Harold Stanley Ruse, Emeritus Professor in the University of Leeds, died on 20 October 1974. He was elected a Fellow of the Royal Society of Edinburgh in 1931 and was awarded the Keith Prize of the Society in 1937.

He was born on 12 February 1905, and educated at Hastings Grammar School and Jesus College, Oxford. His association with Edinburgh University began with the award to him of the Bruce of Grangehill Research Scholarship. From 1928 to 1937 he remained at Edinburgh as a Lecturer in Mathematics, except for a visit of one year in 1933-34 as a Rockefeller Research Fellow at Princeton University.

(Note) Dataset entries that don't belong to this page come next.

Lemma log2_approx_nonneg (x : Q) : 0 <= log2_approx x.
Proof.
  unfold log2_approx. cbv zeta.
  assert (He : 0 <= inject_Z (Z.log2 (Qfloor x))).
  { change 0 with (inject_Z 0). rewrite <- Zle_Qle. apply Z.log2_nonneg. }
  assert (Hf : 0 <= inject_Z (log2_frac 30
                 (Qfloor (x * inject_Z (2 ^ 60)
                          / inject_Z (2 ^ Z.log2 (Qfloor x)))))).
  { change 0 with (inject_Z 0). rewrite <- Zle_Qle. apply log2_frac_nonneg. }
  assert (Hd : 0 <= inject_Z (log2_frac 30
                 (Qfloor (x * inject_Z (2 ^ 60)
                          / inject_Z (2 ^ Z.log2 (Qfloor x)))))
               / inject_Z (2 ^ 30)).
  { apply Qle_shift_div_l; [reflexivity|]. now rewrite Qmult_0_l. }
  apply (Qplus_le_compat 0 _ 0 _ He) in Hd. exact Hd.
Qed.

Lemma Qred_mono (x y : Q) : x <= y -> Qred x <= Qred y.
Proof. intros H. now apply Qred_le. Qed.

Lemma Qred_idem (x : Q) : Qred (Qred x) = Qred x.
Proof. apply Qred_complete, Qred_correct. Qed.

Lemma Qred_diff (x y : Q) : Qred (Qred x - Qred y) == 0 -> Qred x == Qred y.
Proof.
  rewrite (Qred_correct (Qred x - Qred y)). intros H.
  apply Qplus_inj_r with (z := - Qred y).
  rewrite Qplus_opp_r. exact H.
Qed.

Lemma log10_approx_nonneg (x : Q) : 1 <= x -> 0 <= log10_approx x.
Proof.
  intros H. unfold log10_approx.
  apply Qle_bool_iff in H. rewrite H.
  apply Qmult_le_0_compat; [apply log2_approx_nonneg | discriminate].
Qed.

#[export] Instance Exact : Number64 :=
  {| rnd := Qred;
     rnd_compat := Qred_complete;
     rnd_mono := Qred_mono;
     rnd_idem := Qred_idem;
     rnd_0 := eq_refl;
     rnd_1 := eq_refl;
     rnd_diff := Qred_diff;
     log10 := log10_approx;
     log10_nonneg := log10_approx_nonneg |}.

(** * Properties *)

(** ** Comparisons *)

Lemma js_le_iff (x y : Q) : js_le x y = true <-> x <= y.
Proof. apply Qle_bool_iff. Qed.

Lemma js_lt_iff (x y : Q) : js_lt x y = true <-> x < y.
Proof.
  unfold js_lt. rewrite negb_true_iff.
  split; intros H.
  - apply Qnot_le_lt. intros Hle. apply Qle_bool_iff in Hle. congruence.
  - destruct (Qle_bool y x) eqn:E; [|reflexivity].
    apply Qle_bool_iff in E. exfalso. exact (Qlt_not_le _ _ H E).
Qed.

Lemma js_lt_false_iff (x y : Q) : js_lt x y = false <-> y <= x.
Proof.
  unfold js_lt. rewrite negb_false_iff. apply Qle_bool_iff.
Qed.

Lemma js_gt_iff (x y : Q) : js_gt x y = true <-> y < x.
Proof. apply js_lt_iff. Qed.

(** ** The sort *)

Section SortFacts.
Context {A : Type} (cmp : A -> A -> Q).

Lemma insert_perm (x : A) (l : list A) : Permutation (x :: l) (insert cmp x l).
Proof.
  induction l as [|y l IH]; simpl.
  - apply Permutation_refl.
  - destruct (js_le (cmp x y) 0).
    + apply Permutation_refl.
    + eapply perm_trans; [apply perm_swap|]. now apply perm_skip.
Qed.

Lemma js_sort_perm (l : list A) : Permutation l (js_sort cmp l).
Proof.
  induction l as [|x l IH]; simpl.
  - constructor.
  - eapply perm_trans; [|apply insert_perm]. now apply perm_skip.
Qed.

Lemma js_sort_length (l : list A) : length (js_sort cmp l) = length l.
Proof. symmetry. apply Permutation_length, js_sort_perm. Qed.

Lemma js_sort_In (x : A) (l : list A) : In x (js_sort cmp l) <-> In x l.
Proof.
  split; intros H.
  - eapply Permutation_in; [apply Permutation_sym, js_sort_perm | exact H].
  - eapply Permutation_in; [apply js_sort_perm | exact H].
Qed.

(** Where [insert] puts the new element: behind a prefix of elements that
    it must strictly follow. *)
Lemma insert_split (x : A) (l : list A) :
  exists l1 l2, l = l1 ++ l2 /\ insert cmp x l = l1 ++ x :: l2 /\
                forall y, In y l1 -> js_le (cmp x y) 0 = false.
Proof.
  induction l as [|y l IH]; simpl.
  - exists [], []. repeat split. intros y [].
  - destruct (js_le (cmp x y) 0) eqn:E.
    + exists [], (y :: l). repeat split. intros z [].
    + destruct IH as (l1 & l2 & -> & Hi & Hl).
      exists (y :: l1), l2. simpl. rewrite Hi. repeat split.
      intros z [<- | Hz]; auto.
Qed.

(** A family of elements that compare equal to one another keeps its
    order through an insertion. *)
Lemma insert_filter (p : A -> bool) (x : A) (l : list A) :
  (forall a b, p a = true -> p b = true -> cmp a b <= 0) ->
  filter p (insert cmp x l) = filter p (x :: l).
Proof.
  intros Hp.
  destruct (insert_split x l) as (l1 & l2 & -> & -> & Hl).
  simpl. rewrite !filter_app. simpl.
  destruct (p x) eqn:Px; [|reflexivity].
  assert (H1 : filter p l1 = []).
  { clear -Hl Hp Px. induction l1 as [|y l1 IH]; simpl; [reflexivity|].
    destruct (p y) eqn:Py.
    - assert (Hle : cmp x y <= 0) by now apply Hp.
      apply js_le_iff in Hle. rewrite Hl in Hle by now left. discriminate.
    - apply IH. intros z Hz. apply Hl. now right. }
  now rewrite H1.
Qed.

Lemma js_sort_filter (p : A -> bool) (l : list A) :
  (forall a b, p a = true -> p b = true -> cmp a b <= 0) ->
  filter p (js_sort cmp l) = filter p l.
Proof.
  intros Hp. induction l as [|x l IH]; simpl; [reflexivity|].
  rewrite insert_filter by exact Hp. simpl. now rewrite IH.
Qed.

Hypothesis cmp_consistent : consistent cmp.

Lemma tied_iff (a b : A) :
  tied cmp a b = true <-> cmp a b <= 0 /\ cmp b a <= 0.
Proof. unfold tied. now rewrite andb_true_iff, !js_le_iff. Qed.

Lemma tied_class (a x y : A) :
  tied cmp a x = true -> tied cmp a y = true -> cmp x y <= 0.
Proof.
  rewrite !tied_iff. intros [_ Hxa] [Hay _].
  destruct cmp_consistent as [_ Htrans]. eauto.
Qed.

Lemma insert_sorted (x : A) (l : list A) :
  StronglySorted (cmp_le cmp) l -> StronglySorted (cmp_le cmp) (insert cmp x l).
Proof.
  destruct cmp_consistent as [Htot Htrans].
  induction 1 as [|y l Hs IH Hall]; simpl.
  - repeat constructor.
  - destruct (js_le (cmp x y) 0) eqn:E.
    + apply js_le_iff in E.
      constructor; [now constructor|].
      constructor; [exact E|].
      rewrite Forall_forall in *. intros z Hz.
      unfold cmp_le in *. eauto.
    + constructor; [exact IH|].
      rewrite Forall_forall in *. intros z Hz.
      apply (Permutation_in _ (Permutation_sym (insert_perm x l))) in Hz.
      destruct Hz as [<- | Hz]; [|now apply Hall].
      unfold cmp_le. destruct (Htot x y) as [Hxy | Hyx]; [|exact Hyx].
      apply js_le_iff in Hxy. congruence.
Qed.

In 1937 he was appointed Professor of Mathematics at University College, Southampton, and left there for Leeds University in 1946 to take up an appointment as Professor of Pure Mathematics. Soon afterwards he became head of the Department of Mathematics and served in this capacity from 1948 to 1968, finally retiring as Chairman of the School of Mathematics in 1970.

He was a member of the London Mathematical Society from 1929 and had served on its Council from 1938 to 1945. He was also Vice-President of the Society in 1942-43. He was also a member of the Edinburgh Mathematical Society and served as its President for the year 1935-36.

His early research interests reveal the natural influence of his participation in the developments of the mathematical school of Sir Edmund Whittaker. They are concerned with problems arising from the differential equations of mathematical physics, particularly Laplace's equation, together with questions in relativity and in classical analysis. However, Ruse studied these matters with the instincts and characteristics of the pure mathematician. His papers are noticeable for elegance, concern with generalisation, geometric insight and the application of geometric methods. Above all there is a powerful exploitation of the tensor calculus, which is of course the natural technique for the study of local differential geometry. For these problems at that stage of development there was exceptional advantage in this approach and his contributions proved to be of value in the development of the theory of relativity.

This stream of research was interrupted to some extent when he left Edinburgh. His post at Southampton required a heavy teaching commitment and during the war years in a front-line town these matters had to be set aside for the pressing task of maintaining the department under difficult conditions. However, his creativity and enthusiasm for mathematical research returned with full vigour when the war ended and the opportunity was enhanced with his new appointment at Leeds in 1946.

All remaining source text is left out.